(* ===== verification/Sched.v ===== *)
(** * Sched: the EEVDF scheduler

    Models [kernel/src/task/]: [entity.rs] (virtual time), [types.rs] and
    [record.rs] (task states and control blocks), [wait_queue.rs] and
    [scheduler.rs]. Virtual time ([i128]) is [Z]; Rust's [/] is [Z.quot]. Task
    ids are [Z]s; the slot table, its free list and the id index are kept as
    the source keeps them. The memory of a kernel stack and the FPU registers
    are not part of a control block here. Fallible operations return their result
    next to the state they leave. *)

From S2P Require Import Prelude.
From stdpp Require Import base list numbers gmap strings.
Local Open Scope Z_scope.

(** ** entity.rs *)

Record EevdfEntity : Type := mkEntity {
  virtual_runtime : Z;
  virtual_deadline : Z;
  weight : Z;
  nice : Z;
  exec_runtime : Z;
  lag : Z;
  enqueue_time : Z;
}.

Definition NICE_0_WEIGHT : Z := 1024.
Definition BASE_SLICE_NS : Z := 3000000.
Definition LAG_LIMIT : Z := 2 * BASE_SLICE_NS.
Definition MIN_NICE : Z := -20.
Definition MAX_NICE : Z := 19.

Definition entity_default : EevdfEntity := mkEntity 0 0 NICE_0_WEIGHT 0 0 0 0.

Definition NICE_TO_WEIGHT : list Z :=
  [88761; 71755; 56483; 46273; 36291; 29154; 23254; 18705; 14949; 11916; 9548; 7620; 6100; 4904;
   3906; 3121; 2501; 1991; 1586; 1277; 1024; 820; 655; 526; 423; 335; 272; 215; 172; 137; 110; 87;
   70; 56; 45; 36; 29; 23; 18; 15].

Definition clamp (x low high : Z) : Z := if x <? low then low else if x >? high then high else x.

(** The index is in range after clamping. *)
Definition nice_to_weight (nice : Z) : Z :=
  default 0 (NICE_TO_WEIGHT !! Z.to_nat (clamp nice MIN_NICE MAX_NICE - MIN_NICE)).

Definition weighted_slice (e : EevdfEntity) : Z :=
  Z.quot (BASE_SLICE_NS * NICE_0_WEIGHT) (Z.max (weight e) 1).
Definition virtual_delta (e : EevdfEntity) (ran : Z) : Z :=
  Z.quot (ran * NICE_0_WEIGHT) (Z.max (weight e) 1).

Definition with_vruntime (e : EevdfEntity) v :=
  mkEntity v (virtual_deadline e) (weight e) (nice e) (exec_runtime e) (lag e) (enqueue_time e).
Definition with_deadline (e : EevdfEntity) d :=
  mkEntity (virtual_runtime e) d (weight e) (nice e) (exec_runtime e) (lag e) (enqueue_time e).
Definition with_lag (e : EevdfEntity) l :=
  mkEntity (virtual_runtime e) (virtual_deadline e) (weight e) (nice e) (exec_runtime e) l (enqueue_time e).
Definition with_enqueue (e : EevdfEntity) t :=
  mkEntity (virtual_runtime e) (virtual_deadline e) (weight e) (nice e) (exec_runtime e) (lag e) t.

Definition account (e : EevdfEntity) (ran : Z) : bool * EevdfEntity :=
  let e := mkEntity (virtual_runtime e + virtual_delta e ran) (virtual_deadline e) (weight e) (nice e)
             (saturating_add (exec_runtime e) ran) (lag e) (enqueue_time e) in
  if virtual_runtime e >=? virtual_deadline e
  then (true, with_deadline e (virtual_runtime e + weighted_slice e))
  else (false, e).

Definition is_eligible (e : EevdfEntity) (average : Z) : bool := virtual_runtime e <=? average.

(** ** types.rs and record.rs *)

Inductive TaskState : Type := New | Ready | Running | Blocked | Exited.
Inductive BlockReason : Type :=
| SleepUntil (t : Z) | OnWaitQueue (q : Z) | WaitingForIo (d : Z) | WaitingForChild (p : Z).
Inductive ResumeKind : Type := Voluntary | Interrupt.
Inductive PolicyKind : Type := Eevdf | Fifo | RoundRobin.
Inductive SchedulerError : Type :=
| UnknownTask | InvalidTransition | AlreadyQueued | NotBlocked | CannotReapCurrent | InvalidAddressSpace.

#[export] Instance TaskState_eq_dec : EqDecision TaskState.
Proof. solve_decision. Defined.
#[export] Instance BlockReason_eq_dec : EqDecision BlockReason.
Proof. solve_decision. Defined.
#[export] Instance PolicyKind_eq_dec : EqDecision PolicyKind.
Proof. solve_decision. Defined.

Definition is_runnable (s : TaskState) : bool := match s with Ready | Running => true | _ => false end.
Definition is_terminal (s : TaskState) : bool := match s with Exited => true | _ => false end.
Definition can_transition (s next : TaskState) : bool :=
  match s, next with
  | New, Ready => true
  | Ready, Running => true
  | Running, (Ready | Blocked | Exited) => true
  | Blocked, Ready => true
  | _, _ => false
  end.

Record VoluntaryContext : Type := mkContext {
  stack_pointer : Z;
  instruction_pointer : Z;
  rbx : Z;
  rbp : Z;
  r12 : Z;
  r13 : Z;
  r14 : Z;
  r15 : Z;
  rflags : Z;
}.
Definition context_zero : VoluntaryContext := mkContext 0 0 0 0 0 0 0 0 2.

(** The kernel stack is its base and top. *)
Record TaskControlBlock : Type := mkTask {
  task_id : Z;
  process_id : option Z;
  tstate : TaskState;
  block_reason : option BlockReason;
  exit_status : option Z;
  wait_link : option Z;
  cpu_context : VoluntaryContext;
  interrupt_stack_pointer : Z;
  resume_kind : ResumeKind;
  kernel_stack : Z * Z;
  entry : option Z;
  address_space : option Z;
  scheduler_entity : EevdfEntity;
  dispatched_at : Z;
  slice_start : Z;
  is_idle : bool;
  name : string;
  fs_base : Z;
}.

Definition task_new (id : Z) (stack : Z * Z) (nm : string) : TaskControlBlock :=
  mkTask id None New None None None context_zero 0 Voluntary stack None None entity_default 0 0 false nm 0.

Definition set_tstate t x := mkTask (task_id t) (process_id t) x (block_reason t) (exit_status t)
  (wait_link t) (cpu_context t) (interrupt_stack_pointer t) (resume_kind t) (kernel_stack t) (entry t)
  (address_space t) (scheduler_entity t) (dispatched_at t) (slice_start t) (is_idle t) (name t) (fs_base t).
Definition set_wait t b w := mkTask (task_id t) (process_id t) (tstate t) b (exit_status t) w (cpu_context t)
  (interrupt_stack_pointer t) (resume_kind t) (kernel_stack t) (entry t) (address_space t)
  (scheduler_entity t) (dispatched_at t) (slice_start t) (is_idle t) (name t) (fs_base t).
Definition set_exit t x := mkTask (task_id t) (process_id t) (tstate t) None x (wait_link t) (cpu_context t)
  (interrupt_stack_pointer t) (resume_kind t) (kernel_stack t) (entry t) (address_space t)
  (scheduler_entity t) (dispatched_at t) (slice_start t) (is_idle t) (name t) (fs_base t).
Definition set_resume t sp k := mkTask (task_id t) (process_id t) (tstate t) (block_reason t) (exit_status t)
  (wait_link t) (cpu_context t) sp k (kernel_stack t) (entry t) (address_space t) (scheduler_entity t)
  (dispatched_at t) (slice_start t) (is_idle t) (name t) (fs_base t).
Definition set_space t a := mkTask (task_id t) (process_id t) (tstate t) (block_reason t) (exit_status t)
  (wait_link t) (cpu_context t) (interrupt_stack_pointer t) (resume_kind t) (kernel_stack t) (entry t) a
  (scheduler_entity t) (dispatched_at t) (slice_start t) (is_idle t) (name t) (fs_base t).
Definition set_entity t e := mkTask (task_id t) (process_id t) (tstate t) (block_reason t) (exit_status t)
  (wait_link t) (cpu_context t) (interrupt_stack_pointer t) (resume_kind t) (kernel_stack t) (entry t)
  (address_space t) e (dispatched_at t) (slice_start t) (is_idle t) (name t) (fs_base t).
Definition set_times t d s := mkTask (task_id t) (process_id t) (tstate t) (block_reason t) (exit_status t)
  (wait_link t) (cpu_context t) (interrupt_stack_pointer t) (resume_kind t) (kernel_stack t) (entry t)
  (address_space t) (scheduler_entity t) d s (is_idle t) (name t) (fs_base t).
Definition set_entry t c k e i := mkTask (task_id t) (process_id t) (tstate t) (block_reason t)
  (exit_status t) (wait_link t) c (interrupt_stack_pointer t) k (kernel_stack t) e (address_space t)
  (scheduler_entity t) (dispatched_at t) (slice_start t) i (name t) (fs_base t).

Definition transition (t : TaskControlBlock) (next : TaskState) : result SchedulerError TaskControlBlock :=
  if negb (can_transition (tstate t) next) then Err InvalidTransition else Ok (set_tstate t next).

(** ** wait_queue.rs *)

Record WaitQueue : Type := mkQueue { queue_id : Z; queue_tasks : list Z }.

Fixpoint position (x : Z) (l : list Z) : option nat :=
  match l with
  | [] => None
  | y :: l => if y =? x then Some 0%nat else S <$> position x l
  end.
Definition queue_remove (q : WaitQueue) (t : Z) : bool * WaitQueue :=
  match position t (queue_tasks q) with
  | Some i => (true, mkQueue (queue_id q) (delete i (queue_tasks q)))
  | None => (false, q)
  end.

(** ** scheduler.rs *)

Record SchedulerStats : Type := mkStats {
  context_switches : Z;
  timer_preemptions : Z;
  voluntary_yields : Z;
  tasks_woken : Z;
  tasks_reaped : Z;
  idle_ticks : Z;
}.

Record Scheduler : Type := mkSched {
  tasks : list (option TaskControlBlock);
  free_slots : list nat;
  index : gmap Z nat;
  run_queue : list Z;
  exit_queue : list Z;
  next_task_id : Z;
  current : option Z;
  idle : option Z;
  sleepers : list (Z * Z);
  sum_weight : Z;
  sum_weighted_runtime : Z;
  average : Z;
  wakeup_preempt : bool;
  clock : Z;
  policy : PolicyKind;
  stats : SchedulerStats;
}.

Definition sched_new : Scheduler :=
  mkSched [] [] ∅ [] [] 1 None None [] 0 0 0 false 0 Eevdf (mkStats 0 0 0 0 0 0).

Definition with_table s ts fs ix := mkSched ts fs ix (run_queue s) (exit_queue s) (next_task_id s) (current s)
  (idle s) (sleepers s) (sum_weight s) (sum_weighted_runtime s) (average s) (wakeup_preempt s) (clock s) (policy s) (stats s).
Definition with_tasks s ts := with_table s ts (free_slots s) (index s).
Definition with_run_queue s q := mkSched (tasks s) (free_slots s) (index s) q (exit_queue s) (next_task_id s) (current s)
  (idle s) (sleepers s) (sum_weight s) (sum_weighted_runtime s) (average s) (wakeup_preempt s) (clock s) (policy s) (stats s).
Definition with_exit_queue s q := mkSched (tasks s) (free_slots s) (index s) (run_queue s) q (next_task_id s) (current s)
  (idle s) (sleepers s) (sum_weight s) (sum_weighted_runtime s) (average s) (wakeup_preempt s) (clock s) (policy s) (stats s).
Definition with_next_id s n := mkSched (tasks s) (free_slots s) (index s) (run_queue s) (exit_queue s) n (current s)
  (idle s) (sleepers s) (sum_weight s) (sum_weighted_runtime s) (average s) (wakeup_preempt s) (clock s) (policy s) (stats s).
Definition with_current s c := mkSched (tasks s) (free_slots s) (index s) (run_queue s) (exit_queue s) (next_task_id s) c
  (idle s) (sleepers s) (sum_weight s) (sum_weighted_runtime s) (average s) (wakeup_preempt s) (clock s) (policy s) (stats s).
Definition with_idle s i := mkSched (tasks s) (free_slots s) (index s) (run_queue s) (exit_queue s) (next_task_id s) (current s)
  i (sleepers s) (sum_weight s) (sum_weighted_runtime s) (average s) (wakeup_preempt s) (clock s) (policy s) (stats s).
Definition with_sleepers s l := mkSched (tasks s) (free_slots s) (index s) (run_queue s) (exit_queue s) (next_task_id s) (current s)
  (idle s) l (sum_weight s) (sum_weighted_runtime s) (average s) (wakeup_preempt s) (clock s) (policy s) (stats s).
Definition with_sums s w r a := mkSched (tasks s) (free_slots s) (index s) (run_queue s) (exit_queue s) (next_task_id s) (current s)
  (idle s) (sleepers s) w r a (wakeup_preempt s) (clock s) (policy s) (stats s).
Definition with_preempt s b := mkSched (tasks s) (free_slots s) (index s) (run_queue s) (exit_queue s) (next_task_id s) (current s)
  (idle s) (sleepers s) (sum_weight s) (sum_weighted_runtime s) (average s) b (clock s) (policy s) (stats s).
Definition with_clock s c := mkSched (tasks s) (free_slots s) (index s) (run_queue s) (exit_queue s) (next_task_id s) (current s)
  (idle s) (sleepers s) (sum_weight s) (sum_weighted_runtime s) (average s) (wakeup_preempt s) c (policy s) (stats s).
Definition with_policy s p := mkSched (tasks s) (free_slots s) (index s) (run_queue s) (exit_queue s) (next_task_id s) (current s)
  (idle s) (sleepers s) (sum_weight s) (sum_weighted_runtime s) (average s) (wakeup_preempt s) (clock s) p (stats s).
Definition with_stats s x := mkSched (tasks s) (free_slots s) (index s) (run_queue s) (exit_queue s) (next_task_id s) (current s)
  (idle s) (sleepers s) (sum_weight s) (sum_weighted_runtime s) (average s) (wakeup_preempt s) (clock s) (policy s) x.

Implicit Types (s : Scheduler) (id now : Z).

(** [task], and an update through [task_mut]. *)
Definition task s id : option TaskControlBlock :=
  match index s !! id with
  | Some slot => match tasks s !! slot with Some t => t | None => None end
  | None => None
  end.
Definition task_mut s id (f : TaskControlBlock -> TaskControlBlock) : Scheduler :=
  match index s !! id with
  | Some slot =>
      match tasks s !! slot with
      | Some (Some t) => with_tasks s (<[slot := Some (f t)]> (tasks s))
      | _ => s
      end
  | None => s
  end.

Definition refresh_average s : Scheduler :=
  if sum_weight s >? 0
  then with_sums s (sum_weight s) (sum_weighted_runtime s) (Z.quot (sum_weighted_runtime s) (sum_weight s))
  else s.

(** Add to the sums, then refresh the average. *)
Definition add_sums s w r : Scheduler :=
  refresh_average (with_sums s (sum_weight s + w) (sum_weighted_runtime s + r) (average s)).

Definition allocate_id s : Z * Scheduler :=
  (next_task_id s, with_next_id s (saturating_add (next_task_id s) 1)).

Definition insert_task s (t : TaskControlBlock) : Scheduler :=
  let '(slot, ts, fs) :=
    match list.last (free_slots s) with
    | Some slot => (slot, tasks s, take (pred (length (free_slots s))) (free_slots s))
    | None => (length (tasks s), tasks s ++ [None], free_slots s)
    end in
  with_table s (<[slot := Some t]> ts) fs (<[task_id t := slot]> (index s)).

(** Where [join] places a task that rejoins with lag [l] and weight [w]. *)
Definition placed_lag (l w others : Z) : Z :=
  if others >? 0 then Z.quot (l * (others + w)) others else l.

**Problem**
Looking at the records above, work out how many lines include the word "From", then give that number by itself.

**Finished exercise**
2